En effet, dès mon diplôme d’Etat de psychomotricienne obtenu en 2009, je me suis spécialisée dans l’accompagnement des adultes ayant des lésions cérébrales acquises en E.A.M. ou en M.A.S. Le médico-social, et plus particulièrement le travail en lieux de vie, était un vrai choix professionnel. Au-delà de la psychomotricité, je trouve passionnant d’accompagner la vie en institution, car cela provoque des réflexions très riches centrées sur des situations éthiques fondamentales telles que la liberté, l’enfermement, l’infantilisation, la sexualité, etc.
En 2013, j’ai participé à l’ouverture d’une nouvelle M.A.S. incluant une unité expérimentale pour adultes ayant des troubles cognitifs, liés à l’alcool, récemment diagnostiqués. Avec une équipe fantastique et malgré un contexte institutionnel particulièrement difficile, nous avons avec une énergie incroyable créé ce nouveau lieu de vie et proposé des activités ludiques adaptées à tous.
L’objectif était de proposer les classiques marqueurs temporels tels que Halloween ou Noël en versions adulte, fun, mais aussi des activités non infantilisantes conçues par des animatrices, des professeurs en activité physique adaptée, des psychomotriciennes, des ergothérapeutes, des psychologues et neuropsychologues, etc.
Qu’est-ce qui, dans votre parcours, vous a conduit à imaginer un escape game spécifiquement adapté aux personnes en situation de handicap ?
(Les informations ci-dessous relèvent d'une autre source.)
(* ===== verification/Event.v ===== *)
(** * Eventflags: event.c *)

From Stdlib Require Import ZArith Lia.
From stdpp Require Import base tactics gmap option functions countable list.
From S2P Require Import Prelude Bits Queue Qfam Mem Kstate Syslog Sched Timeout Dispatch Kinv.
From S2P Require Import Waitobj.

Open Scope Z_scope.
Open Scope kernel_scope.

(** [T_CFLG]: attributes and initial pattern. *)
Record T_CFLG := mk_cflg { c_flgatr : Z; c_iflgptn : Z }.

(** [flg_pool], [flgbmap] and the queue [flgque] of an eventflag. *)
#[export] Instance flg_wait : WaitPool eventflag_t := {
  w_max := CONFIG_MAX_EVENT;
  w_bmap s := flgbmap (k_flg s);
  w_set_bmap b s := set_k_flg (set_flgbmap b (k_flg s)) s;
  w_pool s := flg_pool (k_flg s);
  w_set_pool l s := set_k_flg (set_flg_pool l (k_flg s)) s;
  w_que := flgque;
  w_set_que := set_flgque;
  w_key := WFlg
}.

Abbreviation get_flg := (get_obj (X := eventflag_t)).
Abbreviation upd_flg := (upd_obj (X := eventflag_t)).
Abbreviation flg_enqueue := (q_enqueue (X := eventflag_t)).
Abbreviation flg_remove := (q_remove (X := eventflag_t)).

Definition init_flg_pool : KM unit :=
  upd_flg_mod (fun _ => mk_flg_mod clearbitmap
    (replicate (Z.to_nat CONFIG_MAX_EVENT) zero_flg) None) ;;;
  upd_nodes (fun m => foldr (fun i m => <[FlgAct i := null_node]> m) m
    (seq 0 (Z.to_nat CONFIG_MAX_EVENT))).

Definition bad_flgid (id : Z) : bool := (id <? 1) || (id >? CONFIG_MAX_EVENT).

(** [clrptn == -1] converts -1 to the unsigned type of [clrptn]. *)
Definition clr_flg_sys (id clrptn : Z) : KM sysres :=
  let idx := id - 1 in
  (* No action required *)
  if clrptn =? u32 (-1) then ret (Done E_OK) else
  if bad_flgid id then ret (Done E_ID) else
  hw_cli ;;;
  let* bm := gets (fun s => flgbmap (k_flg s)) in
  if negb (nz (isbitset bm idx)) then hw_sti ;;; ret (Done E_NOEXS) else
  let i := Z.to_nat idx in
  upd_flg i (fun x => set_flgptn (Z.land (flgptn x) clrptn) x) ;;;
  hw_sti ;;;
  ret (Done E_OK).

Definition set_flgbit (idx : Z) : KM unit :=
  upd_flg_mod (fun r => set_flgbmap (setbit (flgbmap r) idx) r).
Definition clear_flgbit (idx : Z) : KM unit :=
  upd_flg_mod (fun r => set_flgbmap (clearbit (flgbmap r) idx) r).

(** [flg->actlst.this = flg; insert_linked_list(&active_flg, &flg->actlst)] *)
Definition activate_flg (i : nat) : KM unit :=
  upd_nodes (set_this (FlgAct i) (Some (OFlg i))) ;;;
  let* h := gets (fun s => active_flg (k_flg s)) in
  let* m := gets k_nodes in
  let* '(m, h) := ret (insert_linked_list m h (FlgAct i)) in
  upd_nodes (fun _ => m) ;;;
  upd_flg_mod (set_active_flg h).

(** [memset] the slot and assign the attributes. *)
Definition fill_flg (i : nat) (pk : T_CFLG) : KM unit :=
  upd_flg i (fun _ => zero_flg) ;;;
  upd_nodes (fun m => <[FlgAct i := null_node]> m) ;;;
  upd_flg i (set_flgatr (c_flgatr pk)).

Definition cre_flg_sys (id : Z) (pk_cflg : option T_CFLG) : KM sysres :=
  let idx := id - 1 in
  if bad_flgid id then ret (Done E_ID) else
  match pk_cflg with
  | None => ret (Done E_PAR)
  | Some pk =>
      hw_cli ;;;
      let* bm := gets (fun s => flgbmap (k_flg s)) in
      (* ID already in use *)
      if nz (isbitset bm idx) then hw_sti ;;; ret (Done E_OBJ) else
      let i := Z.to_nat idx in
      fill_flg i pk ;;;
      set_flgbit idx ;;;
      write_log TFN_CRE_FLG id E_OK ;;;
      activate_flg i ;;;
      hw_sti ;;;
      ret (Done E_OK)
  end.

(** The body of the loop of [del_flg_sys]. *)
Definition del_flg_body (tsk : nat) : KM unit :=
  upd_task tsk (set_tskstat TTS_RDY) ;;;
  rq_insert tsk ;;;
  upd_task tsk (set_wobjid E_DLT).

Definition del_flg_sys (id : Z) : KM sysres :=
  let idx := id - 1 in
  if bad_flgid id then ret (Done E_ID) else
  hw_cli ;;;
  let* bm := gets (fun s => flgbmap (k_flg s)) in
  if negb (nz (isbitset bm idx)) then hw_sti ;;; ret (Done E_NOEXS) else
  let i := Z.to_nat idx in
  write_log TFN_DEL_FLG id E_OK ;;;
  (* Wakeup waiting tasks *)
  let* fuel := gets tq_fuel in
  q_drain (X := eventflag_t) fuel i del_flg_body ;;;
  clear_flgbit idx ;;;
  hw_sti ;;;
  scheduler ;;;
  ret (Cont (KReturn E_OK)).

(** The release condition: some awaited bit is set, and all of them are when
    the wait is an AND wait. *)
Definition flg_match (waiptn mode ptn : Z) : bool :=
  let ptnmatch := Z.land waiptn ptn in
  nz ptnmatch && (nz (Z.land mode TWF_ORW) || (ptnmatch =? waiptn)).

(** The loop of [set_flg_sys] over the waiting tasks, [slist] being the node it
    looks at; [slist->next] is read at the end of the iteration. *)
Fixpoint set_flg_loop (fuel i : nat) (slist : option laddr) : KM unit :=
  match slist with
  | None => ret tt
  | Some p =>
      match fuel with
      | O => fault
      | S fuel =>
          let continue :=
            let* m := gets k_nodes in set_flg_loop fuel i (next (node m p)) in
          let* m := gets k_nodes in
          let* tsk := as_task (this (node m p)) in
          let* t := get_task tsk in
          let* flg := get_flg i in
          if flg_match (wflgptn t) (wflgatr t) (flgptn flg) then
            (* Release condition satisfied: wakeup task *)
            flg_remove i tsk ;;;
            upd_task tsk (set_tskstat TTS_RDY) ;;;
            rq_insert tsk ;;;
            if nz (Z.land (flgatr flg) TA_CLR) then upd_flg i (set_flgptn 0)
            else if negb (nz (Z.land (flgatr flg) TA_WMUL)) then ret tt
            else continue
          else continue
      end
  end.

Definition set_flg_sys (id setptn : Z) : KM sysres :=
  let idx := id - 1 in
  (* No action required *)
  if negb (nz setptn) then ret (Done E_OK) else
  if bad_flgid id then ret (Done E_ID) else
  hw_cli ;;;
  let* bm := gets (fun s => flgbmap (k_flg s)) in
  if negb (nz (isbitset bm idx)) then hw_sti ;;; ret (Done E_NOEXS) else
  let i := Z.to_nat idx in
  (* Update the flag pattern to the bitwise OR *)
  upd_flg i (fun x => set_flgptn (Z.lor (flgptn x) setptn) x) ;;;
  write_log TFN_SET_FLG id E_OK ;;;
  (* Look for tasks satisfying its release condition *)
  let* x := get_flg i in
  let* fuel := gets tq_fuel in
  when (negb (queue_is_empty (flgque x))) (set_flg_loop fuel i (head (flgque x))) ;;;
  hw_sti ;;;
  scheduler ;;;
  ret (Cont (KReturn E_OK)).

Definition wai_flg_sys (id waiptn wfmode p_flgptn : Z) : KM sysres :=
  let idx := id - 1 in
  if negb (nz waiptn) then ret (Done E_PAR) else
  if wfmode >? 1 then ret (Done E_PAR) else
  if negb (nz p_flgptn) then ret (Done E_PAR) else
  if bad_flgid id then ret (Done E_ID) else
  hw_cli ;;;
  let* bm := gets (fun s => flgbmap (k_flg s)) in
  if negb (nz (isbitset bm idx)) then hw_sti ;;; ret (Done E_NOEXS) else
  let i := Z.to_nat idx in
  let* x := get_flg i in
  (* There is already a task waiting for an eventflag without TA_WMUL *)
  if negb (nz (Z.land (flgatr x) TA_WMUL)) && negb (queue_is_empty (flgque x)) then
    hw_sti ;;; ret (Done E_ILUSE) else
  if flg_match waiptn wfmode (flgptn x) then
    (* Satisfied: save return pattern *)
    kmem (store p_flgptn (flgptn x)) ;;;
    when (nz (Z.land (flgatr x) TA_CLR)) (upd_flg i (set_flgptn 0)) ;;;
    write_log TFN_WAI_FLG id E_OK ;;;
    hw_sti ;;;
    ret (Done E_OK)
  else
    let* cur := get_current in
    upd_task cur (set_wflgptn waiptn) ;;;
    flg_enqueue i cur ;;;
    write_log TFN_WAI_FLG id TTS_WAI ;;;
    upd_task cur (fun t => set_tskwait TTW_FLG (set_tskstat TTS_WAI t)) ;;;
    rq_remove cur ;;;
    hw_sti ;;;
    scheduler ;;;
    ret (Cont (KWaiFlg id)).

(** [wai_flg_sys] after [scheduler()]. *)
Definition wai_flg_resume (id : Z) : KM Z :=
  hw_cli ;;;
  let* cur := get_current in
  let* t := get_task cur in
  if wobjid t =? E_DLT then
    write_log TFN_WAI_FLG id E_DLT ;;;
    hw_sti ;;;
    ret E_DLT
  else
    write_log TFN_WAI_FLG id E_OK ;;;
    hw_sti ;;;
    ret E_OK.

(** ** The interface of the wait queues *)

#[export] Instance flg_wait_ok : WaitPoolOk eventflag_t.
Proof.
  split; cbn [flg_wait w_max w_bmap w_set_bmap w_pool w_set_pool w_que w_set_que w_key]; try done.
  - by intros [? ? ? ? ? ? ? ? [] ? ? ?].
  - by intros s s' [_ -> _ _].
  - intros l s s' []. split; simpl; congruence.
  - by intros [].
  - by intros i j [= ->].
  - intros l s k Hk. by destruct k as [|i| |]; [|destruct (Hk i)|..].
  - intros [|i| |]; [by right|by left; exists i|by right..].
  - intros l s Hl []. split; simpl; try done. by rewrite Hl.
  - by intros s [].
  - by intros s [].
  - by intros s s' [_ -> _ _].
  - intros b s Hb []. by split.
  - intros b s k Hk. by destruct k as [|i| |]; [|destruct (Hk i)|..].
Qed.

(** ** Releasing a waiting task *)

(** The task [c] waits for a pattern that [ptn] satisfies. *)
Definition releases (pool : list task_t) (ptn : Z) (c : nat) : bool :=
  match pool !! c with Some t => flg_match (wflgptn t) (wflgatr t) ptn | None => false end.

(** The pattern after a task has been released. *)
Definition ptn_after (atr ptn : Z) : Z := if nz (Z.land atr TA_CLR) then 0 else ptn.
Pour atteindre des objectifs de communication non verbale (pointage, suivi du regard) et développer des capacités à faire des choix, je me suis inspirée du célèbre Cluedo et des enquêtes de l’inspecteur Lafouine que j’ai retravaillés en les accompagnant, par exemple, de photographies. Pour un autre groupe, j’ai adapté des jeux comme le Mysterium ou les enquêtes de Sherlock Holmes.
Mes premiers jeux de piste ont alors aussi vu le jour. Ils découlaient de mon envie, qui était d’ailleurs plutôt une nécessité, de réussir à travailler auprès de certains résidents, de leur proposer des médiateurs stimulants et motivants. Les jeux de pistes étaient un moyen de stimuler la mémoire, les fonctions cognitives ou encore praxiques et de faire face à une apathie parfois si massive.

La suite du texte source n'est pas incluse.